Indexed on: 02 Jun '07Published on: 02 Jun '07Published in: Respirology



Abstract

The triggering receptor expressed on myeloid cell-1 (TREM-1) is a newly discovered molecule that is associated with the inflammatory response to microorganisms. We investigated the role of surface and soluble TREM-1 in differentiating different disease entities in pleural effusion formation.Sixty-seven patients with pleural effusion due to transudate (14), malignancy (15), tuberculous pleuritis (16), para-pneumonic effusion (10) and empyaema (12) were included in this study.

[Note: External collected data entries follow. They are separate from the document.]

(** Session frames have one meaning.  Bytes decode to a frame exactly when
    they are the encoding of that well-formed frame (bounded fields, valid
    UTF-8, fixed-size ids, capped lists), followed, except after the three
    store-and-forward frames, by bytes that are ignored; so encoding
    round-trips, no frame can be read as another, and the decoder is total. *)
Lemma frame_decode_exact (b : bytes) (f : Frame) :
  zlen b <= usize_max ->
  (frame_decode b = Some f <->
   frame_ok f /\ exists tl, b = frame_encode f ++ tl /\ (frame_strict f = true -> tl = [])).
Proof. apply frame_decode_spec. Qed.
(** Receive a proposal; the dispatcher calls it on hosts and members alike. *)
Definition handle_promote (from payload : bytes) : ST GroupNode string unit :=
  do* n := st_get in
  match unwrap_signed payload with
  | None => st_ret tt
  | Some (body_bytes, l, sig) =>
      let ok := match n_group n with
                | Some grp =>
                    verify_promote grp l body_bytes sig &&
                    match promote_decode body_bytes with
                    | Some b => bool_decide (pb_epoch b = tk_epoch grp)
                    | None => false
                    end
                | None => false
                end in
      if negb ok then st_ret tt
      else
        match promote_decode body_bytes with
        | None => st_ret tt
        | Some body =>
            do* _ := st_modify (with_promote (Some (mkPromoteState body ∅ None))) in
            emit (EPromoteProposed from (promote_id body) (pb_target_tier body) (pb_retention_mode body) (pb_picked body))
        end
  end.

(** [for fp in to_remove { let _ = core.remove_member(fp).await }] *)
Fixpoint remove_all (cs : nat -> nat -> coins) (k : nat) (fps : list bytes) : ST GroupNode string unit :=
  match fps with
  | [] => st_ret tt
  | fp :: fps => do* _ := remove_member (cs k) fp in remove_all cs (S k) fps
  end.
Lemma picked_fps (s : PromoteState) (roster : gmap Z bytes) me (Q : Z * bytes -> Prop) `{!forall x, Decision (Q x)} fp :
  fp ∈ (filter Q (filter (fun x : Z * bytes => x.2 ∈ pb_picked (ps_body s) /\ x.2 <> me) (map_to_list roster))).*2 <->
  exists l, asked s roster me l fp /\ Q (l, fp).
Proof.
  rewrite list_elem_of_fmap. split.
  - intros ([l fp'] & -> & [Hq Hx]%list_elem_of_filter). exists l. by apply in_picked in Hx.
  - intros (l & Ha & Hq). exists (l, fp). split; [done|]. apply list_elem_of_filter. split; [done|]. by apply in_picked.
Qed.

(** [iter().any] and [iter().all] over the asked members. *)
Lemma any_asked (s : PromoteState) (roster : gmap Z bytes) me (Q : Z * bytes -> Prop) `{!forall x, Decision (Q x)} :
  existsb (fun x => bool_decide (Q x))
    (filter (fun x : Z * bytes => x.2 ∈ pb_picked (ps_body s) /\ x.2 <> me) (map_to_list roster)) = true <->
  exists l fp, asked s roster me l fp /\ Q (l, fp).
Proof.
  rewrite existsb_exists. split.
  - intros ([l fp] & Hx%list_elem_of_In%in_picked & Hq%bool_decide_eq_true). by exists l, fp.
  - intros (l & fp & Ha & Hq). exists (l, fp). split; [by apply list_elem_of_In, in_picked|by apply bool_decide_eq_true].
Qed.

Lemma all_asked (s : PromoteState) (roster : gmap Z bytes) me (Q : Z * bytes -> Prop) `{!forall x, Decision (Q x)} :
  forallb (fun x => bool_decide (Q x))
    (filter (fun x : Z * bytes => x.2 ∈ pb_picked (ps_body s) /\ x.2 <> me) (map_to_list roster)) = true <->
  forall l fp, asked s roster me l fp -> Q (l, fp).
Proof.
  rewrite forallb_forall. split.
  - intros Hq l fp Ha. apply (bool_decide_eq_true (Q (l, fp))), Hq. by apply list_elem_of_In, in_picked.
  - intros Hq [l fp] Hx%list_elem_of_In%in_picked. by apply bool_decide_eq_true, Hq.
Qed.

Lemma unanimous_decision s roster me :
  pb_consent_rule (ps_body s) = 0 ->
  (promotion_decision s roster me = PAbort <->
     exists l fp, asked s roster me l fp /\ ps_consents s !! l = Some false) /\
  (forall carried, promotion_decision s roster me = PCommit carried ->
     (forall l fp, asked s roster me l fp -> ps_consents s !! l = Some true) /\
     (forall fp, fp ∈ carried <-> fp = me \/ exists l, asked s roster me l fp)).
Proof.
  intros Hr. unfold promotion_decision. rewrite decide_True by done.
  pose proof (any_asked s roster me (fun x => ps_consents s !! x.1 = Some false)) as Hex.
  pose proof (all_asked s roster me (fun x => ps_consents s !! x.1 = Some true)) as Hall. cbn beta zeta.
  destruct (existsb _ _); [split; [split; [intros _; by apply Hex|done]|done]|].
  split; [split; [by destruct (forallb _ _)|intros H; by apply Hex in H]|].
  intros carried. destruct (forallb _ _); [|done]. intros [= <-]. split; [by apply Hall|].
  intros fp. rewrite elem_of_cons, list_elem_of_fmap. f_equiv. split.
  - intros ([l fp'] & -> & Hx). exists l. by apply in_picked in Hx.
  - intros (l & Ha). exists (l, fp). split; [done|]. by apply in_picked.
Qed.

Lemma opt_in_decision s roster me :
  pb_consent_rule (ps_body s) = 1 ->
  promotion_decision s roster me <> PAbort /\
  (forall carried, promotion_decision s roster me = PCommit carried ->
     (forall l fp, asked s roster me l fp -> is_Some (ps_consents s !! l)) /\
     (forall fp, fp ∈ carried <-> fp = me \/ exists l, asked s roster me l fp /\ ps_consents s !! l = Some true)).
Proof.
  intros Hr. unfold promotion_decision. rewrite decide_False, decide_True by lia.
  pose proof (all_asked s roster me (fun x => is_Some (ps_consents s !! x.1))) as Hall. cbn beta zeta.
  destruct (forallb _ _); [|done]. split; [done|]. intros carried [= <-]. split; [by apply Hall|].
  intros fp. rewrite elem_of_cons, (picked_fps s roster me). done.
Qed.

(** A promotion is decided by the members it asks.  Under the unanimous
    rule it commits only when every asked member has consented, carrying all of
    them, and aborts exactly when one has declined; under the opt-in rule it
    commits only when every asked member has answered, and carries, besides the
    host, exactly those who accepted; no other rule decides by tally. *)
Lemma promotion_needs_consent (s : PromoteState) (roster : gmap Z bytes) (me : bytes) :
  let d := promotion_decision s roster me in
  (pb_consent_rule (ps_body s) = 0 ->
     (d = PAbort <-> exists l fp, asked s roster me l fp /\ ps_consents s !! l = Some false) /\
     (forall carried, d = PCommit carried ->
        (forall l fp, asked s roster me l fp -> ps_consents s !! l = Some true) /\
        (forall fp, fp ∈ carried <-> fp = me \/ exists l, asked s roster me l fp))) /\
  (pb_consent_rule (ps_body s) = 1 -> d <> PAbort /\
     (forall carried, d = PCommit carried ->
        (forall l fp, asked s roster me l fp -> is_Some (ps_consents s !! l)) /\
        (forall fp, fp ∈ carried <-> fp = me \/ exists l, asked s roster me l fp /\ ps_consents s !! l = Some true))) /\
  (pb_consent_rule (ps_body s) ∉ [0; 1] -> d = PWait).
Proof.
  split; [apply unanimous_decision|]. split; [apply opt_in_decision|]. intros Hn. unfold promotion_decision.
  rewrite !decide_False by (intros E; apply Hn; rewrite E; set_solver). done.
Qed.
Section Handling.
Context {P : Primitives} {POk : PrimitivesOk P} (sha256 : bytes -> bytes).

Lemma small_sig sk m : small_blob (id_sign sk m).
Proof. unfold small_blob, zlen. rewrite id_sign_len. pose proof mldsa_lens. unfold MAX_FRAME. lia. Qed.

(** A signature made with the key bound to leaf [l] verifies for that leaf. *)
Lemma verify_body_sign t g l kp body :
  tk_leaf_sig_keys g !! l = Some (id_public (id_from_secret_bytes kp)) ->
  verify_body t g l body (id_sign (id_from_secret_bytes kp) (t (tk_epoch g) l body)) = true.
Proof. intros Hk. unfold verify_body. rewrite Hk. by rewrite id_verify_sign. Qed.
(* ===== verification/EngineRoster.v ===== *)
(** * Membership at the nodes: theorems

    What an arbitrary stream of frames can do to a member's view of the group:
    its roster, its way in, and what is left of a peer the host has removed. *)

From S2P Require Import Prelude Wire Crypto Hybrid Ratchet TreeNode TreeCodec TreeKem Marking Frames Engine.

(** ** Operations that leave a part of the node alone *)

Section Keeps.
Context {V : Type} (view : GroupNode -> V).

Definition spares {A} (op : ST GroupNode string A) : Prop := forall n, view (op n).2 = view n.

Lemma spares_ret {A} (a : A) : spares (st_ret a).
Proof. done. Qed.
Lemma spares_err {A} e : spares (A:=A) (st_err e).
Proof. done. Qed.
Lemma spares_get {A} (k : GroupNode -> ST GroupNode string A) : (forall m, spares (k m)) -> spares (st_bind st_get k).
Proof. intros H n. apply H. Qed.
Lemma spares_modify f : (forall n, view (f n) = view n) -> spares (st_modify f).
Proof. intros H n. apply H. Qed.
Lemma spares_bind {A B} (m : ST GroupNode string A) (k : A -> ST GroupNode string B) :
  spares m -> (forall a, spares (k a)) -> spares (st_bind m k).
Proof.
  intros Hm Hk n. unfold st_bind. specialize (Hm n). destruct (m n) as [[a|e] n1]; cbn in *; [|done].
  by rewrite Hk, Hm.
Qed.
Lemma spares_on_group {A} `{P : Primitives} (op : ST TreeKemGroup fault A) :
  (forall g n, view (with_group g n) = view n) -> spares (on_group op).
Proof.
  intros Hv n. unfold on_group. destruct (n_group n) as [g|]; [|done]. destruct (op g) as [[a|[e|m]] g']; apply Hv.
Qed.
End Keeps.

(** Decompose an operation down to its field updates. *)
Ltac spares_step :=
  match goal with
  | |- spares _ (st_bind st_get _) => apply spares_get; intros ?
  | |- spares _ (st_bind _ _) => apply spares_bind; [|intros ?]
  | |- spares _ (st_ret _) => apply spares_ret
  | |- spares _ (st_err _) => apply spares_err
  | |- spares _ (st_modify _) => apply spares_modify; intros ?
  | |- spares _ (emit _) => unfold emit
  | |- spares _ (send _ _) => unfold send
  | |- spares _ (on_group _) => apply (spares_on_group _); intros ??
  | |- spares _ (match ?x with _ => _ end) => destruct x
  | |- spares _ (let _ := _ in _) => cbv zeta
  | |- _ = _ => repeat case_match; done
  end.
Ltac spares := repeat spares_step.

Section Roster.
Context {P : Primitives} (sha256 : bytes -> bytes).

Definition roster_view (n : GroupNode) : GroupRole * gmap Z bytes * Z := (n_role n, n_roster n, n_last_roster_epoch n).

Lemma commit_turn_spares : spares roster_view commit_turn.
Proof. unfold commit_turn. spares. Qed.

Lemma commit_loop_spares fuel : spares roster_view (commit_loop fuel).
Proof.
  induction fuel as [|fuel IH]; cbn [commit_loop]; [apply spares_err|].
  apply spares_bind; [apply commit_turn_spares|]. intros []; [done|apply spares_ret].
Qed.

Lemma handle_commit_spares e b : spares roster_view (handle_commit e b).
Proof. unfold handle_commit. spares. apply commit_loop_spares. Qed.

Lemma handle_welcome_spares b : spares roster_view (handle_welcome b).
Proof. unfold handle_welcome. spares. Qed.

Lemma handle_promote_spares from b : spares roster_view (handle_promote sha256 from b).
Proof. unfold handle_promote. cbv zeta. spares. Qed.

Lemma handle_promote_commit_spares b : spares roster_view (handle_promote_commit sha256 b).
Proof. unfold handle_promote_commit, apply_retention, set_persistence, purge_history. cbv zeta. spares. Qed.

(** What a roster frame carries once it is installed. *)
Definition roster_of (entries : list (Z * bytes)) : gmap Z bytes := foldl (fun m x => <[x.1 := x.2]> m) ∅ entries.

Lemma handle_roster_run n epoch entries sig :
  roster_view (handle_roster epoch entries sig n).2 = roster_view n \/
  exists g, n_group n = Some g /\ verify_host_sig g (roster_transcript epoch entries) sig = true /\
    n_last_roster_epoch n <= epoch /\
    roster_view (handle_roster epoch entries sig n).2 = (n_role n, roster_of entries, epoch).
Proof.
  unfold handle_roster, st_bind, st_get, st_modify, st_ret. destruct (n_group n) as [g|] eqn:Eg; [|by left].
  destruct (verify_host_sig g _ sig) eqn:Ev; [|by left]. case_bool_decide; [|by left].
  right. exists g. split; [done|]. split; [done|]. split; [lia|done].
Qed.

(** The states a node passes through as frames reach it, from anyone and with
    any content. *)
Inductive hears : GroupNode -> GroupNode -> Prop :=
| hears_none n : hears n n
| hears_frame n n1 n2 cs c1 c2 cu from f r :
    hears n n1 -> dispatch sha256 cs c1 c2 cu from f n1 = (r, n2) -> hears n n2.

Lemma member_step n cs c1 c2 cu from f :
  n_role n = RoleMember ->
  roster_view (dispatch sha256 cs c1 c2 cu from f n).2 = roster_view n \/
  exists g epoch entries sig, f = FRoster epoch entries sig /\ n_group n = Some g /\
    verify_host_sig g (roster_transcript epoch entries) sig = true /\ n_last_roster_epoch n <= epoch /\
    roster_view (dispatch sha256 cs c1 c2 cu from f n).2 = (RoleMember, roster_of entries, epoch).
Proof.
  intros Hr. unfold dispatch, st_bind at 1 2, st_get. rewrite Hr. destruct f; try (by left).
  - left. apply handle_welcome_spares.
  - left. apply handle_commit_spares.
  - destruct (handle_roster_run n epoch entries sig) as [H|(g & Hg & Hv & Hf & H)]; [by left|].
    right. exists g, epoch, entries, sig. rewrite H, Hr. done.
  - left. apply handle_promote_spares.
  - left. apply handle_promote_commit_spares.
Qed.

(** C23: a member's roster is the host's.  Whatever frames a member receives,
    from whomever, its roster at the end is the one it started with or the exact
    content of a roster statement that, when it arrived, verified under the
    signing key the member's group had bound to the host leaf; and the epoch of
    the roster it holds never goes back. *)
Theorem roster_is_hosts (n n' : GroupNode) :
  n_role n = RoleMember -> hears n n' ->
  n_role n' = RoleMember /\ n_last_roster_epoch n <= n_last_roster_epoch n' /\
  ((n_roster n' = n_roster n /\ n_last_roster_epoch n' = n_last_roster_epoch n) \/
   exists m g entries sig, hears n m /\ n_group m = Some g /\
     verify_host_sig g (roster_transcript (n_last_roster_epoch n') entries) sig = true /\
     n_roster n' = roster_of entries).
Proof.
  intros Hr. induction 1 as [n|n n1 n2 cs c1 c2 cu from f r Hh IH Hd].
  { split; [done|]. split; [lia|]. by left. }
  destruct (IH Hr) as (Hr1 & Hm1 & Hc). assert (n2 = (dispatch sha256 cs c1 c2 cu from f n1).2) as -> by (by rewrite Hd).
  destruct (member_step n1 cs c1 c2 cu from f Hr1) as [Hv|(g & epoch & entries & sig & _ & Hg & Hs & Hle & Hv)];
    unfold roster_view in Hv; injection Hv as -> -> ->.
  - done.
  - split; [done|]. split; [lia|]. right. exists n1, g, entries, sig. done.
Qed.

(** ** The way in *)

(** One unauthenticated frame can keep a member out.  [handle_welcome]
    consumes the reserved leaf key pair before it has looked at the bytes, so
    after undecodable ones, whoever sent them, no later Welcome changes the
    member's group: not even the genuine one. *)
Lemma junk_welcome_blocks_join (n : GroupNode) (kp : LeafKeyPair) (junk : bytes) (ws : list bytes) :
  n_leaf_keypair n = Some kp -> is_ok (welcome_decode (lk_profile kp) junk) = false ->
  n_group (st_iter handle_welcome (junk :: ws) n).2 = n_group n.
Proof.
  intros Hk Hj. cbn [st_iter]. unfold st_bind at 1.
  assert (handle_welcome junk n = (Ok tt, with_leaf_keypair None n)) as ->.
  { unfold handle_welcome, st_bind, st_get, st_modify, st_ret. rewrite Hk. by destruct (welcome_decode _ junk). }
  assert (forall ws m, n_leaf_keypair m = None -> n_group (st_iter handle_welcome ws m).2 = n_group m) as H.
  { clear. induction ws as [|w ws IH]; intros m Hm; [done|]. cbn [st_iter]. unfold st_bind at 1.
    assert (handle_welcome w m = (Ok tt, with_leaf_keypair None m)) as ->.
    { unfold handle_welcome, st_bind, st_get, st_modify, st_ret. by rewrite Hm. }
    by rewrite IH. }
  by rewrite H.
Qed.

(** ** Removal *)

Lemma leaf_of_Some roster fp l : leaf_of roster fp = Some l -> roster !! l = Some fp.
Proof.
  unfold leaf_of. intros ([i [l' fp']] & Hf & ->)%fmap_Some. apply list_find_Some in Hf as (Hi & Hp & _). cbn in *. subst.
  by apply elem_of_map_to_list, list_elem_of_lookup_2 with i.
Qed.

Lemma broadcast_roster_spares : spares (fun n => (n_roster n, n_group n)) broadcast_roster.
Proof. unfold broadcast_roster. spares. Qed.

(** What [remove_member] does to the roster: nothing, or exactly one entry of
    that peer goes. *)
Lemma remove_member_roster cs fp n r n' :
  remove_member cs fp n = (r, n') ->
  n_roster n' = n_roster n \/ exists l, n_roster n !! l = Some fp /\ n_roster n' = delete l (n_roster n).
Proof.
  unfold remove_member. unfold st_bind at 1, st_get at 1. case_decide; [intros [= _ <-]; by left|].
  destruct (leaf_of (n_roster n) fp) as [l|] eqn:El; [|intros [= _ <-]; by left]. unfold st_bind at 1.
  pose proof (spares_on_group n_roster (tagged (remove cs l)) ltac:(done) n) as Hk.
  destruct (on_group (tagged (remove cs l)) n) as [[[[e c]|]|err] n1]; cbn [snd] in Hk;
    [|intros [= _ <-]; by left..].
  intros E. right. exists l. split; [by apply leaf_of_Some|]. revert E. unfold st_bind, st_modify, send, st_modify at 1.
  match goal with |- broadcast_roster ?m = _ -> _ => pose proof (broadcast_roster_spares m) as Hb end.
  intros E. rewrite E in Hb. injection Hb as Hb _. rewrite Hb. cbn [n_roster with_sent with_roster]. by rewrite Hk.
Qed.

(** Removing a peer that joined twice leaves it in.  The host assigns a
    fresh leaf to every key package, also to one from a peer that already has
    a leaf, and [remove_member] removes one leaf: a peer that held two is still
    on the roster afterwards. *)
Lemma removal_leaves_second_leaf (n : GroupNode) (cs : nat -> coins) (fp : bytes) (l1 l2 : Z) :
  l1 <> l2 -> n_roster n !! l1 = Some fp -> n_roster n !! l2 = Some fp ->
  exists l, n_roster (remove_member cs fp n).2 !! l = Some fp.
Proof.
  intros Hne H1 H2. destruct (remove_member cs fp n) as [r n'] eqn:E. cbn [snd].
  apply remove_member_roster in E as [->|(l & Hl & ->)]; [eauto|].
  destruct (decide (l = l1)) as [->|]; [exists l2|exists l1]; by rewrite lookup_delete_ne.
Qed.
End Roster.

Surface TREM-1 was measured by flow cytometry and was expressed as mean fluorescence intensity and soluble TREM-1 was measured by ELISA and expressed as pg/mL. Results are given as mean levels +/- SEM.Surface TREM-1 was measured in 24 patients and the levels were highest in para-pneumonic effusion (30.0 +/- 8.4) and lowest in malignant pleural effusion (5.2 +/- 1.1) and tuberculous pleuritis (5.2 +/- 2.4). Soluble TREM-1 was highest in effusions of infectious aetiology (para-pneumonic effusion (979.4 +/- 229.6) and empyaema (1712.6 +/- 299.5)) and lowest in non-infectious effusions (transudate (81.2 +/- 4.5 pg/mL) and malignancy (111.3 +/- 20.7). At a cut-off value of 114 pg/mL, soluble TREM-1 yielded a sensitivity of 87.5% and a specificity of 89.7% in differentiating non-infectious effusion from tuberculous pleuritis. At a cut-off value of 374 pg/mL, sTREM-1 yielded a sensitivity of 93.8% and a specificity of 90.9 in differentiating tuberculous pleuritis from bacterial pleural effusion.Soluble and surface TREM-1 are valuable markers in establishing the aetiology of pleural effusions.